For whatever could be said, he had the skill to back up his mouth. The last in a long line of owners fell under the red sun glaring down with divine fury on a dying man with bloody spurs and worse habits. 

This done, the boiling rage sunk into a simmer. Gawain approached, cautiously. The mortal form wasn’t fooling him, the full red coat not enough like sheep's clothing. 

The horse was still, curious, waiting as the young man reached his flank. Unexpectedly, Gawain began to untack him, movements measured and deliberate. 

“Is it possible,” he asked aloud, as the bit landed heavily in the torn-up grass, “for you to return to the sea, now that you've left it?”

The horse did not answer. It did not speak this tongue. 

“I didn’t think so.” Bridle followed, fine red-dyed leather woven with gold, on the ground. “Do you have a name?”

The child was persistent. But the human form was lost. 

“Everyone should have one. I can give one to you, if you swear to ride with me. There'll be opportunities to hurt people, if that helps.”

No answer.

“Fine, alright, trample me to death if the answer is no.”

He meant it, too. There are other less kind words for ‘reckless’. The horse did nothing as the saddle was lifted off its back. 

“Wonderful. Look forward to working with you.” Gawain studied him. “Gringolet.”

Gringolet huffed.

“It's a nice name! Every name should start with ‘G’.” He asserted confidently. Gringolet was unimpressed. “Alright well, we made a deal so it’s too late. I’m fetching my saddle.”

Ah. It was too much to hope for that  _ that _ would be done with. To his credit, Gawain forewent spurs and kept a light touch on the reins.

On this new steed, Gawain rode to rejoin an army, led by the man who currently held his leash. This man was Gawain’s uncle, and fancied himself a great king. Gringolet did not pay heed to him, except in a vague instinctive dislike. Out of courtesy, when Gringolet snapped at the first stable hand that tried to touch him, he didn’t take the boy's hand. But Gawain saw to the creature himself, after that.

The child would come in fine court clothes, or old riding leathers, to the stables, where Gringolet was housed with several stalls empty between himself and the animals, which was foolish, he had no complaints with them, only their riders.

Sometimes Gawain brought another with him, who would lurk nervously by the door. Gawain gave this person a name, too, which was Gaheris. Gaheris was a brother, which was, he learned, the most important category of person. There were Brothers-- to be protected and trusted no matter what-- and Other People, who were nothing and no one. Despite this, Gawain liked people. Gringolet did not.

People caused a lot of trouble. Gawain told him this, leaning forward to speak in his ear over the howling wind, cold hands tangled in the dark mane that objected to any attempts at combing. Court was a web of secret alliances and unspoken rules, and a constant fight to be the spider, and not the fly. 

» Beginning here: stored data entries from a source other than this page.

(** * Verification of the opensolar investment / payback contract

    A shallow embedding of [core/contract.go] (package [core] of
    opensolar) and the theorems that settle the claims made about it by
    the specification.

    Conventions of the embedding.

    - Go's [float64] is IEEE 754 binary64; it is modelled by Rocq's
      primitive [float], which is binary64 with the same rounding
      (nearest, ties to even).  Every arithmetic operation of the source
      is written with the corresponding float operation, in the order in
      which the source groups it, and [==], [<], [<=] on floats are
      [PrimFloat.eqb], [PrimFloat.ltb], [PrimFloat.leb] (all [false] on NaN).
    - Go's [int]/[int64] values that are only stored, compared or used as
      keys are [Z]; the two places where the source does 64-bit
      arithmetic on them are written with [wrap64].
    - A Go function returning [error] is a computation in the monad [M]
      below: it threads the [World] (the project store, the clock and the
      trace of outbound calls) and returns [Ok] or [Err] with the message.
    - Collaborators that live outside [core/contract.go] (the chain
      service, wallets, notifications, the investor / recipient / entity
      stores, package-level constants) are fields of the records [Consts]
      and [Env]; nothing is assumed about them. *)

From Stdlib Require Import Floats ZArith.
From stdpp Require Import gmap strings list fin_maps.

Local Open Scope string_scope.
Local Open Scope list_scope.
Local Open Scope Z_scope.

(** ** Numbers *)

(** Two's complement wrap-around of a 64-bit signed integer. *)
Definition wrap64 (z : Z) : Z := (z + 2 ^ 63) mod 2 ^ 64 - 2 ^ 63.

(** The conversion [float64(n)] of an integer: the nearest binary64 value,
    ties to even. *)
Definition float64_of_Z (z : Z) : float :=
  SF2Prim (binary_normalize prec emax z 0 false).

(** ** Errors (package [github.com/pkg/errors]) *)

Definition error : Type := string.

(** [errors.New(msg)]. *)
Definition errors_New (msg : string) : error := msg.

(** [errors.Wrap(err, msg)]: [nil] when [err] is [nil], otherwise the
    message followed by the cause. *)
Definition errors_Wrap (err : option error) (msg : string) : option error :=
  match err with
  | None => None
  | Some e => Some (msg +:+ ": " +:+ e)
  end.

(** ** Data model *)

Record StellarWallet : Type := mkStellarWallet {
  PublicKey : string;
  EncryptedSeed : string
}.

Record User : Type := mkUser {
  U_Index : Z;
  Email : string;
  Notification : bool;
  Wallet : StellarWallet
}.

Record Investor : Type := mkInvestor { inv_U : User }.

Record Recipient : Type := mkRecipient { recp_U : User }.

Record Entity : Type := mkEntity {
  ent_U : User;
  FirstLossGuarantee : string;
  FirstLossGuaranteeAmt : float
}.

Record Project : Type := mkProject {
  Index : Z;
  Stage : Z;
  Metadata : string;
  Chain : string;
  InvestmentType : string;
  TotalValue : float;
  MoneyRaised : float;
  SeedMoneyRaised : float;
  SeedInvestmentCap : float;
  SeedInvestmentFactor : float;
  InterestRate : float;
  BalLeft : float;
  AmountOwed : float;
  OwnershipShift : float;
  DateLastPaid : Z;
  PaybackPeriod : Z;
  EstimatedAcquisition : Z;
  InvestorIndices : list Z;
  InvestorMap : gmap string float;
  SeedAssetCode : string;
  InvestorAssetCode : string;
  DebtAssetCode : string;
  PaybackAssetCode : string;
  Lock : bool;
  LockPwd : string;
  EscrowPubkey : string;
  EscrowLock : bool;
  RecipientIndex : Z;
  GuarantorIndex : Z
}.

Definition set_Stage (v : Z) (p : Project) : Project :=
  mkProject (Index p) v (Metadata p) (Chain p) (InvestmentType p)
    (TotalValue p) (MoneyRaised p) (SeedMoneyRaised p) (SeedInvestmentCap p)
    (SeedInvestmentFactor p) (InterestRate p) (BalLeft p) (AmountOwed p)
    (OwnershipShift p) (DateLastPaid p) (PaybackPeriod p)
    (EstimatedAcquisition p) (InvestorIndices p) (InvestorMap p)
    (SeedAssetCode p) (InvestorAssetCode p) (DebtAssetCode p)
    (PaybackAssetCode p) (Lock p) (LockPwd p) (EscrowPubkey p) (EscrowLock p)
    (RecipientIndex p) (GuarantorIndex p).

Definition set_MoneyRaised (v : float) (p : Project) : Project :=
  mkProject (Index p) (Stage p) (Metadata p) (Chain p) (InvestmentType p)
    (TotalValue p) v (SeedMoneyRaised p) (SeedInvestmentCap p)
    (SeedInvestmentFactor p) (InterestRate p) (BalLeft p) (AmountOwed p)
    (OwnershipShift p) (DateLastPaid p) (PaybackPeriod p)
    (EstimatedAcquisition p) (InvestorIndices p) (InvestorMap p)
    (SeedAssetCode p) (InvestorAssetCode p) (DebtAssetCode p)
    (PaybackAssetCode p) (Lock p) (LockPwd p) (EscrowPubkey p) (EscrowLock p)
    (RecipientIndex p) (GuarantorIndex p).

Definition set_SeedMoneyRaised (v : float) (p : Project) : Project :=
  mkProject (Index p) (Stage p) (Metadata p) (Chain p) (InvestmentType p)
    (TotalValue p) (MoneyRaised p) v (SeedInvestmentCap p)
    (SeedInvestmentFactor p) (InterestRate p) (BalLeft p) (AmountOwed p)
    (OwnershipShift p) (DateLastPaid p) (PaybackPeriod p)
    (EstimatedAcquisition p) (InvestorIndices p) (InvestorMap p)
    (SeedAssetCode p) (InvestorAssetCode p) (DebtAssetCode p)
    (PaybackAssetCode p) (Lock p) (LockPwd p) (EscrowPubkey p) (EscrowLock p)
    (RecipientIndex p) (GuarantorIndex p).

Definition set_BalLeft (v : float) (p : Project) : Project :=
  mkProject (Index p) (Stage p) (Metadata p) (Chain p) (InvestmentType p)
    (TotalValue p) (MoneyRaised p) (SeedMoneyRaised p) (SeedInvestmentCap p)
    (SeedInvestmentFactor p) (InterestRate p) v (AmountOwed p)
    (OwnershipShift p) (DateLastPaid p) (PaybackPeriod p)
    (EstimatedAcquisition p) (InvestorIndices p) (InvestorMap p)
    (SeedAssetCode p) (InvestorAssetCode p) (DebtAssetCode p)
    (PaybackAssetCode p) (Lock p) (LockPwd p) (EscrowPubkey p) (EscrowLock p)
    (RecipientIndex p) (GuarantorIndex p).

Definition set_AmountOwed (v : float) (p : Project) : Project :=
  mkProject (Index p) (Stage p) (Metadata p) (Chain p) (InvestmentType p)
    (TotalValue p) (MoneyRaised p) (SeedMoneyRaised p) (SeedInvestmentCap p)
    (SeedInvestmentFactor p) (InterestRate p) (BalLeft p) v (OwnershipShift p)
    (DateLastPaid p) (PaybackPeriod p) (EstimatedAcquisition p)
    (InvestorIndices p) (InvestorMap p) (SeedAssetCode p)
    (InvestorAssetCode p) (DebtAssetCode p) (PaybackAssetCode p) (Lock p)
    (LockPwd p) (EscrowPubkey p) (EscrowLock p) (RecipientIndex p)
    (GuarantorIndex p).

Definition set_OwnershipShift (v : float) (p : Project) : Project :=
  mkProject (Index p) (Stage p) (Metadata p) (Chain p) (InvestmentType p)
    (TotalValue p) (MoneyRaised p) (SeedMoneyRaised p) (SeedInvestmentCap p)
    (SeedInvestmentFactor p) (InterestRate p) (BalLeft p) (AmountOwed p) v
    (DateLastPaid p) (PaybackPeriod p) (EstimatedAcquisition p)
    (InvestorIndices p) (InvestorMap p) (SeedAssetCode p)
    (InvestorAssetCode p) (DebtAssetCode p) (PaybackAssetCode p) (Lock p)
    (LockPwd p) (EscrowPubkey p) (EscrowLock p) (RecipientIndex p)
    (GuarantorIndex p).

Definition set_DateLastPaid (v : Z) (p : Project) : Project :=
  mkProject (Index p) (Stage p) (Metadata p) (Chain p) (InvestmentType p)
    (TotalValue p) (MoneyRaised p) (SeedMoneyRaised p) (SeedInvestmentCap p)
    (SeedInvestmentFactor p) (InterestRate p) (BalLeft p) (AmountOwed p)
    (OwnershipShift p) v (PaybackPeriod p) (EstimatedAcquisition p)
    (InvestorIndices p) (InvestorMap p) (SeedAssetCode p)
    (InvestorAssetCode p) (DebtAssetCode p) (PaybackAssetCode p) (Lock p)
    (LockPwd p) (EscrowPubkey p) (EscrowLock p) (RecipientIndex p)
    (GuarantorIndex p).

Definition set_InvestorIndices (v : list Z) (p : Project) : Project :=
  mkProject (Index p) (Stage p) (Metadata p) (Chain p) (InvestmentType p)
    (TotalValue p) (MoneyRaised p) (SeedMoneyRaised p) (SeedInvestmentCap p)
    (SeedInvestmentFactor p) (InterestRate p) (BalLeft p) (AmountOwed p)
    (OwnershipShift p) (DateLastPaid p) (PaybackPeriod p)
    (EstimatedAcquisition p) v (InvestorMap p) (SeedAssetCode p)
    (InvestorAssetCode p) (DebtAssetCode p) (PaybackAssetCode p) (Lock p)
    (LockPwd p) (EscrowPubkey p) (EscrowLock p) (RecipientIndex p)
    (GuarantorIndex p).

Definition set_InvestorMap (v : gmap string float) (p : Project) : Project :=
  mkProject (Index p) (Stage p) (Metadata p) (Chain p) (InvestmentType p)
    (TotalValue p) (MoneyRaised p) (SeedMoneyRaised p) (SeedInvestmentCap p)
    (SeedInvestmentFactor p) (InterestRate p) (BalLeft p) (AmountOwed p)
    (OwnershipShift p) (DateLastPaid p) (PaybackPeriod p)
    (EstimatedAcquisition p) (InvestorIndices p) v (SeedAssetCode p)
    (InvestorAssetCode p) (DebtAssetCode p) (PaybackAssetCode p) (Lock p)
    (LockPwd p) (EscrowPubkey p) (EscrowLock p) (RecipientIndex p)
    (GuarantorIndex p).
Definition memfault_platform_sanitize_address_range
           (start_addr desired_size : Z) : Z :=
  sanitize_scan s_mcu_mem_regions start_addr desired_size.

(** The sanitizer as the specification words it: the first region whose
    interval [[start, start + length)] holds the address decides, and the
    answer is the desired length clamped to what is left of that region;
    no region, no bytes.  Plain integers, no wrap-around. *)
Definition region_contains (addr : Z) (region : mem_region.t) : bool :=
  (mem_region.start_addr region <=? addr)
  && (addr <? mem_region.start_addr region + mem_region.length region).

Definition sanitize_spec (regions : list mem_region.t)
           (addr desired : Z) : Z :=
  match find (region_contains addr) regions with
  | Some region =>
      Z.min desired
            (mem_region.start_addr region + mem_region.length region - addr)
  | None => 0
  end.

(** A table entry the 32-bit arithmetic of the scan handles without
    wrapping: its start is a [uint32_t], its length is not negative and its
    exclusive upper bound is itself a [uint32_t]. *)
Definition region_fits (region : mem_region.t) : Prop :=
  0 <= mem_region.start_addr region
  /\ 0 <= mem_region.length region
  /\ mem_region.start_addr region + mem_region.length region <= UINT32_MAX.

(** ** Logging sink *)

(** Text is a list of characters.  A [const char *] to a string literal is
    a [string]; [chars] gives the characters [printf]'s [%s] prints for it. *)
Definition chars (s : string) : list ascii := list_ascii_of_string s.

Definition NUL : ascii := Ascii.zero.
Definition newline : ascii := ascii_of_nat 10.

(** The C string that starts a region of memory: its characters up to the
    first NUL, which is what [%s] prints for a [char] buffer. *)
Fixpoint c_str (mem : list ascii) : list ascii :=
  match mem with
  | [] => []
  | c :: rest => if Ascii.eqb c NUL then [] else c :: c_str rest
  end.

(** [vsnprintf(buf, size, fmt, args)] of the C library, by the bytes it
    stores from [buf[0]] on.  [rendered] stands for the characters [fmt]
    expands to with [args]; at most [size - 1] of them are stored, then the
    terminator, and nothing when [size] is 0. *)
Definition vsnprintf (size : nat) (rendered : list ascii) : list ascii :=
  match size with
  | O => []
  | S room => firstn room rendered ++ [NUL]
  end.

Definition MEMFAULT_DEBUG_LOG_BUFFER_SIZE_BYTES : nat := 128.

(** Modelled from the spec: [eMemfaultPlatformLogLevel] is declared in an
    SDK header that is not among the sources.  The four severities the
    logging sink names, in increasing order, numbered from 0 as a C enum
    without initialisers; a level is any integer, so that a value outside
    the four can be passed as well. *)
Definition eMemfaultPlatformLogLevel : Set := Z.
Definition kMemfaultPlatformLogLevel_Debug : eMemfaultPlatformLogLevel := 0.
Definition kMemfaultPlatformLogLevel_Info : eMemfaultPlatformLogLevel := 1.
Definition kMemfaultPlatformLogLevel_Warning : eMemfaultPlatformLogLevel := 2.
Definition kMemfaultPlatformLogLevel_Error : eMemfaultPlatformLogLevel := 3.

(** What the logging sink reads and writes: the file-level variable
    [s_min_log_level] (its initial value, the SDK's
    [MEMFAULT_RAM_LOGGER_DEFAULT_MIN_LOG_LEVEL], is not fixed here) and the
    characters written to the standard output so far. *)
Record Console : Set := {
  s_min_log_level : eMemfaultPlatformLogLevel;
  stdout : list ascii
}.

Definition s_log_prefix : string := "MFLT".

Definition prv_level_to_str (level : eMemfaultPlatformLogLevel) : string :=
  if level =? kMemfaultPlatformLogLevel_Debug then "DEBG"
  else if level =? kMemfaultPlatformLogLevel_Info then "INFO"
  else if level =? kMemfaultPlatformLogLevel_Warning then "WARN"
  else if level =? kMemfaultPlatformLogLevel_Error then "ERRO"
  else "????".

(** [printf]: the text is appended to the standard output. *)
Definition printf (text : list ascii) (st : Console) : Console :=
  {| s_min_log_level := s_min_log_level st; stdout := stdout st ++ text |}.

(** The text of [printf("%s:[%s] %s\n", prefix, level_name, log_buf)]. *)
Definition log_line (prefix level_name : string) (log_buf : list ascii)
  : list ascii :=
  chars prefix ++ chars ":[" ++ chars level_name ++ chars "] "
        ++ c_str log_buf ++ [newline].

Definition memfault_platform_log (level : eMemfaultPlatformLogLevel)
           (rendered : list ascii) (st : Console) : Console :=
  if level >=? s_min_log_level st then
    let level_name := prv_level_to_str level in
    let log_buf := vsnprintf MEMFAULT_DEBUG_LOG_BUFFER_SIZE_BYTES rendered in
    printf (log_line s_log_prefix level_name log_buf) st
  else st.

Definition memfault_platform_log_raw (rendered : list ascii) (st : Console)
  : Console :=
  let log_buf := vsnprintf MEMFAULT_DEBUG_LOG_BUFFER_SIZE_BYTES rendered in
  printf (c_str log_buf ++ [newline]) st.

(** ** Reboot reason provider *)

(** Modelled from the spec: [eMemfaultRebootReason], the reset-cause
    enumeration, is declared in an SDK header that is not among the
    sources.  Only the software-reset value is named by the port; the other
    constructors stand for causes a real implementation would report. *)
Inductive eMemfaultRebootReason : Set :=
| kMfltRebootReason_Unknown
| kMfltRebootReason_PowerOnReset
| kMfltRebootReason_PinReset
| kMfltRebootReason_SoftwareReset
| kMfltRebootReason_HardwareWatchdog
| kMfltRebootReason_BrownOutReset
| kMfltRebootReason_HardFault.

(** [sResetBootupInfo]: the raw reset-cause register ([uint32_t]) and the
    cause decoded from it. *)
Record sResetBootupInfo : Set := {
  reset_reason_reg : Z;
  reset_reason : eMemfaultRebootReason
}.

(** The hardware a reset-cause query could consult: the value of the MCU's
    reset-cause register, that is, why the device really reset. *)
Record Mcu : Set := { reset_cause_register : Z }.

(** [reset_info] is what the caller's record holds before the call; the
    result is what it holds after. *)
Definition memfault_reboot_reason_get (mcu : Mcu)
           (reset_info : sResetBootupInfo) : sResetBootupInfo :=
  {| reset_reason_reg := 0xDEADBEEF;
     reset_reason := kMfltRebootReason_SoftwareReset |}.

(** ** Device info provider *)

(** [sMemfaultDeviceInfo]: four pointers to constant strings. *)
Record sMemfaultDeviceInfo : Set := {
  device_serial : string;
  software_type : string;
  software_version : string;
  hardware_version : string
}.

Definition memfault_platform_get_device_info (info : sMemfaultDeviceInfo)
  : sMemfaultDeviceInfo :=
  {| device_serial := "DEMOSERIAL";
     software_type := "app-fw";
     software_version := "1.0.0";
     hardware_version := "dvt1" |}.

From the whiteness of his knuckles and tremor in his voice, he had failed. He would fail again, the creature knew, and again and again. The promise of it was thick in the air, in the earth, in the very blood that ran through his ill-fated veins. 

The temperature was dropping, and they had been riding for a long time, fighting off wolves and monsters and men, and hunger and cold and hopelessness. It would be kinder, to the world and to the boy, if he should freeze to death tonight. A sad and curious footnote in the story of some other great man, and the bond would be broken.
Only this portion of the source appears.